How does smart search improve investigation speed?
Smart search uses AI to tag and rank relevant clips so analysts do not need to manually scrub hours of footage. As a result, teams can quickly find a sequence of events and focus on verification rather than time-consuming review.
Can systems distinguish people and vehicles reliably?
Yes. Modern object detection and object classification models label people and vehicles and can add attributes such as clothing colour or type of vehicle. Proper tuning reduces false positives while maintaining detection accuracy.
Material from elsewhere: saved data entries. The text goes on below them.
(** ** Sweeping the marks of networks that are gone *)
Definition pruned_peer_entry_is_live (live_networks : gset string) (network_name : string) : bool :=
  bool_decide (network_name ∈ live_networks).

Definition pruned_peers_gc m : MeshManager :=
  mkManager (mm_id m) (mm_networks m)
    (filter (fun p => pruned_peer_entry_is_live (dom (mm_networks m)) p.1 = true) (mm_pruned_peers m)) (mm_active m) (mm_disk m) (mm_store m)
    (mm_sent m) (mm_closed m) (mm_published m) (mm_left m).

(** ** The node's own Veilid address *)
Definition wants_veilid m (name : string) : bool :=
  match load_network (mm_disk m) name with
  | Ok (Some nc) => match nc_transport nc with Some TransportVeilid => true | _ => false end
  | _ => false
  end.

Definition set_veilid (node_id : string) (mb : Member) : Member :=
  mkMember (m_identity mb) (m_ip mb) (m_is_coordinator mb) (m_hostname mb) (m_collision_index mb) (m_last_seen mb)
    (Some node_id).

Definition republish_own_veilid (node_id : string) m (name : string) : MeshManager :=
  match mm_networks m !! name with
  | None => m
  | Some h =>
      let s := h_state h in
      if bool_decide (network_secret_key s = None) || negb (wants_veilid m name) then m
      else match MemberListM.get (members s) (mm_id m) with
           | Some mb =>
               if bool_decide (m_veilid_node_id mb = Some node_id) then m
               else
                 let s' := bump_generation_and_refresh
                             (set_roster s (alter (set_veilid node_id) (mm_id m) (members s)) (approved s)) in
                 store_state (put m name (wake (set_state h s'))) s'
           | None => m
           end
  end.

Definition republish_own_veilid_identity m (veilid_node_id : option string) : MeshManager :=
  match veilid_node_id with
  | None => m
  | Some node_id => fold_left (republish_own_veilid node_id) (map_to_list (mm_networks m)).*1 m
  end.

Definition announce_veilid (node_id : string) m (name : string) : MeshManager :=
  match mm_networks m !! name with
  | None => m
  | Some h =>
      let s := h_state h in
      if bool_decide (is_Some (network_secret_key s)) || negb (wants_veilid m name) then m
      else match mb ← List.find m_is_coordinator (roster s);
                 List.find (fun p => bool_decide (p.1.1 = m_identity mb)) (peers_for_network_with_conn (h_peers h) name) with
           | Some (_, _, conn) =>
               with_sent m conn (MeshHello (mm_id m) (h_my_ip h) (outgoing_hostname name (mm_disk m)) (Some node_id))
           | None => m
           end
  end.

Definition announce_veilid_identity_to_coordinator m (veilid_node_id : option string) : MeshManager :=
  match veilid_node_id with
  | None => m
  | Some node_id => fold_left (announce_veilid node_id) (map_to_list (mm_networks m)).*1 m
  end.
End Manager.
Arguments NetworkHandle Conn : clear implicits.
Arguments MeshManager Disk Conn : clear implicits.

(** ** Properties *)
Section ManagerProofs.
Context `{IrohKeys, !IrohKeysLaws, Blake3, !Blake3Laws, GroupBlobCodec, Bs58, !Bs58Laws, NetworkStoreLaws Disk} {Conn : Type}.
Implicit Types (m : MeshManager Disk Conn) (h : NetworkHandle Conn).

Lemma push_match_spec short ids acc :
  NoDup acc ->
  NoDup (fold_left (push_match short) ids acc)
  /\ forall id, id ∈ fold_left (push_match short) ids acc
       <-> id ∈ acc \/ id ∈ ids /\ starts_with (id_to_string id) short = true.
Proof.
  revert acc. induction ids as [|x ids IH]; intros acc Hacc; cbn [fold_left].
  { split; [done|]. intros id. rewrite elem_of_nil. tauto. }
  assert (NoDup (push_match short acc x) /\ forall id, id ∈ push_match short acc x
            <-> id ∈ acc \/ id = x /\ starts_with (id_to_string id) short = true) as [Hp Hx].
  { unfold push_match. destruct (starts_with (id_to_string x) short) eqn:Hs; cbn [andb].
    - case_bool_decide as Hin; cbn [negb]; split; try done.
      + intros id. split; [tauto|]. by intros [?|[-> _]].
      + apply NoDup_app. split_and!; [done| |apply NoDup_singleton]. intros y Hy ->%list_elem_of_singleton. done.
      + intros id. rewrite elem_of_app, list_elem_of_singleton. split; [|tauto]. intros [?| ->]; tauto.
    - split; [done|]. intros id. split; [tauto|]. intros [?|[-> ?]]; [done|congruence]. }
  destruct (IH _ Hp) as [Hn He]. split; [done|]. intros id. rewrite He, Hx, elem_of_cons. tauto.
Qed.

(** A short id names the one known member whose key begins with it. *)
Lemma short_id_resolves m short id :
  resolve_short_id_any_network m short = Ok id <->
  short = "self" /\ id = mm_id m
  \/ short <> "self" /\ (MIN_PREFIX_LEN <= String.length short)%nat /\ id ∈ known_members m
     /\ starts_with (id_to_string id) short = true
     /\ forall id', id' ∈ known_members m -> starts_with (id_to_string id') short = true -> id' = id.
Proof.
  unfold resolve_short_id_any_network. destruct (String.eqb_spec short "self") as [->|Hself].
  { split; [intros [= <-]; by left|]. intros [[_ ->]|[? _]]; done. }
  destruct (Nat.ltb_spec (String.length short) MIN_PREFIX_LEN) as [Hlen|Hlen].
  { split; [done|]. intros [[? _]|(_ & ? & _)]; [done|lia]. }
  destruct (push_match_spec short (known_members m) []) as [Hn He]; [constructor|].
  set (l := fold_left _ _ _) in *.
  assert (forall id, id ∈ l <-> id ∈ known_members m /\ starts_with (id_to_string id) short = true) as Hl.
  { intros x. rewrite He, elem_of_nil. tauto. }
  split.
  - destruct l as [|x [|y l]]; [done| |done]. intros [= ->]. right. specialize (Hl id) as Hid.
    rewrite list_elem_of_singleton in Hid. split_and!; [done|done|by apply Hid..|].
    intros id' Hk Hs. by apply list_elem_of_singleton, Hl.
  - intros [[? _]|(_ & _ & Hk & Hs & Hu)]; [done|]. destruct l as [|x [|y l]].
    + assert (id ∈ []) as Hbad by (by apply Hl). by apply elem_of_nil in Hbad.
    + f_equal. destruct (proj1 (Hl x)); [left|]. by apply Hu.
    + destruct (proj1 (Hl x)) as [? ?]; [left|]. destruct (proj1 (Hl y)) as [? ?]; [right; left|].
      apply NoDup_cons in Hn as [Hn _]. destruct Hn. rewrite (Hu x), (Hu y) by done. left.
Qed.

(** The network is the only one whose key begins with the ten or more characters given. *)
Definition only_network m (short name : string) h : Prop :=
  (MIN_PREFIX_LEN <= String.length short)%nat /\ mm_networks m !! name = Some h
  /\ starts_with (id_to_string (h_network_key h)) short = true
  /\ forall name' h', mm_networks m !! name' = Some h' ->
       starts_with (id_to_string (h_network_key h')) short = true -> name' = name.

Lemma network_short_id_resolves m short name :
  resolve_network_short_id m short = Ok name <-> exists h, only_network m short name h.
Proof.
  unfold resolve_network_short_id, only_network. set (p := fun kh => _). set (l := List.filter p _).
  assert (forall k h, (k, h) ∈ l <-> mm_networks m !! k = Some h /\ starts_with (id_to_string (h_network_key h)) short = true) as Hl.
  { intros k h. unfold l. by rewrite list_elem_of_In, filter_In, <- list_elem_of_In, elem_of_map_to_list. }
  assert (NoDup l) as Hnd by (apply NoDup_ListNoDup, List.NoDup_filter, NoDup_ListNoDup, NoDup_map_to_list).
  destruct (Nat.ltb_spec (String.length short) MIN_PREFIX_LEN) as [Hlen|Hlen].
  { split; [done|]. intros (h & ? & _). lia. }
  split.
  - destruct l as [|[k h] [|]]; [done| |done]. intros [= ->]. exists h.
    destruct (proj1 (Hl name h)) as [Hk Hs]; [left|]. split_and!; [done..|].
    intros name' h' Hk' Hs'. assert ((name', h') ∈ [(name, h)]) as Hin by (by apply Hl).
    by apply list_elem_of_singleton in Hin as [= ->].
  - intros (h & _ & Hh & Hs & Hu). assert ((name, h) ∈ l) as Hin by (by apply Hl).
    assert (forall x, x ∈ l -> x = (name, h)) as Hall.
    { intros [k h'] [Hk Hs']%Hl. pose proof (Hu k h' Hk Hs') as ->. congruence. }
    destruct l as [|x [|y l]].
    + by apply elem_of_nil in Hin.
    + by rewrite (Hall x ltac:(left)).
    + apply NoDup_cons in Hnd as [Hx _]. destruct Hx. rewrite (Hall x ltac:(left)), (Hall y ltac:(right; left)). left.
Qed.
Definition state_from_blob (ctx : JoinContext) (data : GroupBlob) : NetworkState :=
  refresh_snapshot
    (mkState (gb_generation data) (MemberListM.from_members (gb_members data))
       (ApprovedListM.from_entries (gb_approved data)) None None (jc_net_pubkey ctx) (Some (jc_display_name ctx)) Restricted
       (gb_reusable_keys data) (gb_invites data) (gb_nuke_proposals data) (gb_nuke_consensus_threshold data)
       (resolve_subnet (gb_subnet data))).

(** An event that makes the reconnection task dial a member never connected to. *)
Definition seed_reconnect (network_name : string) (net_pubkey : EndpointId) (mb : Member) : DisconnectEvent :=
  mkDisconnectEvent (m_identity mb) (m_ip mb) (derive_ipv6 (m_identity mb) net_pubkey) network_name Other None None.

Definition restore_attempt m (node : LocalNode) (ctx : JoinContext) (data : GroupBlob) (w : JoinWorld)
  (st : Disk * list (Conn * ControlMsg)) (coordinator_id : EndpointId)
  : Disk * list (Conn * ControlMsg) * RestoreAttempt (Acceptor Conn) * Z :=
  let '(d, sent) := st in
  let dt := jw_takes w coordinator_id in
  match jw_dial w coordinator_id with
  | None => (d, sent, AFailed, dt)
  | Some conn =>
      let '(d, msgs, r) := run_join_handshake m node ctx data false d w conn coordinator_id in
      (d, (sent ++ msgs)%list,
       match r with
       | Ok (Joined a _) => AJoined a
       | Ok JoinIsPending => APending
       | Err _ => AFailed
       end, dt)
  end.

(** What is established: the network's state and links, this node's address and the
    events the reconnection task is started with. *)
Record EstablishedMesh := mkEstablished {
  em_acceptor : Acceptor Conn;
  em_my_ip : Ipv4Addr;
  em_events : list DisconnectEvent;
}.

Definition dial_reconnect m (node : LocalNode) (ctx : JoinContext) (data : GroupBlob) (w : JoinWorld)
  : Disk * list (Conn * ControlMsg) * option EstablishedMesh :=
  let my_id := pv_endpoint_id (nd_identity node) in
  let order := coordinator_dial_order my_id (gb_members data) my_id in
  let '(st, walk) := walk_with RESTORE_COORDINATOR_BUDGET (restore_attempt m node ctx data w) true 0 (mm_disk m, []) order in
  (st.1, st.2,
   match walk with
   | WJoined a => Some (mkEstablished a (jc_my_ip ctx) [])
   | WPending => None
   | WExhausted =>
       Some (mkEstablished
               (mkAcceptor (state_from_blob ctx data) (mkLinks table_new (mm_pruned_peers m) (mm_closed m)) (mm_store m) [] 0)
               (jc_my_ip ctx)
               (seed_reconnect (jc_display_name ctx) (jc_net_pubkey ctx)
                  <$> List.filter (fun mb => negb (bool_decide (m_identity mb = my_id))) (gb_members data)))
   end).

(** ** The end of both *)
Definition role_for_key_holder (holds_network_key : bool) : NetworkRole :=
  if holds_network_key then RoleCoordinator else RoleMember.

(** [jn_serves_as]: whether connections are given to the coordinator's or the member's handler. *)
Record JoinedNetwork := mkJoinedNetwork {
  jn_network : string;
  jn_my_ip : Ipv4Addr;
  jn_my_ipv6 : Ipv6Addr;
  jn_serves_as : NetworkRole;
}.

Definition set_public_key (s : NetworkState) (key : EndpointId) : NetworkState :=
  mkState (generation s) (members s) (approved s) (snapshot s) (network_secret_key s) key (Network.network_name s) (mode s)
    (reusable_keys s) (invites s) (nuke_proposals s) (nuke_consensus_threshold s) (subnet s).

Definition set_saved_key (net : NetworkConfig) (key : EndpointId) (transport : option TransportMode) : NetworkConfig :=
  mkNetworkConfig (nc_name net) (nc_group_mode net) (nc_my_ip net) (nc_my_hostname net) (nc_members net) (nc_approved net)
    (nc_network_secret_key net) (Some key) transport (nc_admins net) (nc_direct net) (nc_subnet net)
    (nc_nuke_consensus_threshold net).

(** The file is read, other tasks may run, and it is written. *)
Definition save_key (d : Disk) (ctx : JoinContext) (meanwhile : Disk -> Disk) : Disk :=
  match load_network d (jc_display_name ctx) with
  | Ok (Some net) =>
      match save_network (meanwhile d) (set_saved_key net (jc_net_pubkey ctx) (jc_transport ctx)) with
      | Ok d' => d'
      | Err _ => meanwhile d
      end
  | _ => meanwhile d
  end.

Definition finalize_join m (node : LocalNode) (ctx : JoinContext) (mesh : EstablishedMesh) (w : JoinWorld)
  : MeshManager Disk Conn * JoinedNetwork :=
  let a := em_acceptor mesh in
  let serves_as := role_for_key_holder (bool_decide (is_Some (network_secret_key (ac_state a)))) in
  let s := refresh_snapshot (set_public_key (ac_state a) (jc_net_pubkey ctx)) in
  let m := store_state
             (mkManager (mm_id m) (mm_networks m) (pruned_peers (ac_links a)) (mm_active m) (mm_disk m) (ac_store a)
                (mm_sent m) (closed (ac_links a)) (mm_published m) (mm_left m)) s in
  let m := with_disk m (save_key (mm_disk m) ctx (jw_meanwhile w)) in
  (put m (jc_display_name ctx)
     (new_handle m (jc_net_pubkey ctx) RoleMember (em_my_ip mesh) s false (table (ac_links a)) (jw_tun w)),
   mkJoinedNetwork (jc_display_name ctx) (em_my_ip mesh)
     (derive_ipv6 (pv_endpoint_id (nd_identity node)) (jc_net_pubkey ctx)) serves_as).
How do I set an area of interest for filters?
Most VMS clients let you draw polygons or boxes on a camera view to restrict detection zones. This reduces irrelevant triggers and makes search results more precise, which helps investigators quickly find the right clips.
Do I need extra hardware to run AI analytics?
That depends on scale. Small sites can run analytics at the edge without extra hardware, while larger programs may need additional GPU servers for model inference and indexing. visionplatform.ai supports scaling from edge devices to GPU servers.
How is video evidence shared securely?
Shared clips must retain timestamps, checksums, and audit logs to preserve chain of custody. Secure export tools in VMS platforms provide role-based access and encrypted transfers so evidence remains admissible and tamper-evident.
What role do analytics servers play?
Analytics servers aggregate and reconcile detections from many camera streams, enabling cross-camera tracking, correlation, and higher-level reasoning. They help when a site needs to analyze large volumes of video data in real time.
Can smart search work without models trained on my site?
Yes. Generic models can detect common object types, but site-tuned models reduce false alarms and improve recall. You can begin with pre-trained analytics and then refine them using local samples to boost performance.
What is the best way to track a vehicle across different cameras?
Combine ANPR reads with appearance features and timestamp correlation. Where license reads are unavailable, use trajectory and appearance matching to link the same vehicle across different cameras.
How do I maintain confidence in forensic outputs?
Keep immutable logs, checksums, and clear audit trails for all indexed events and exports. Also use validated AI models and human verification steps to ensure that final results meet the required confidence level.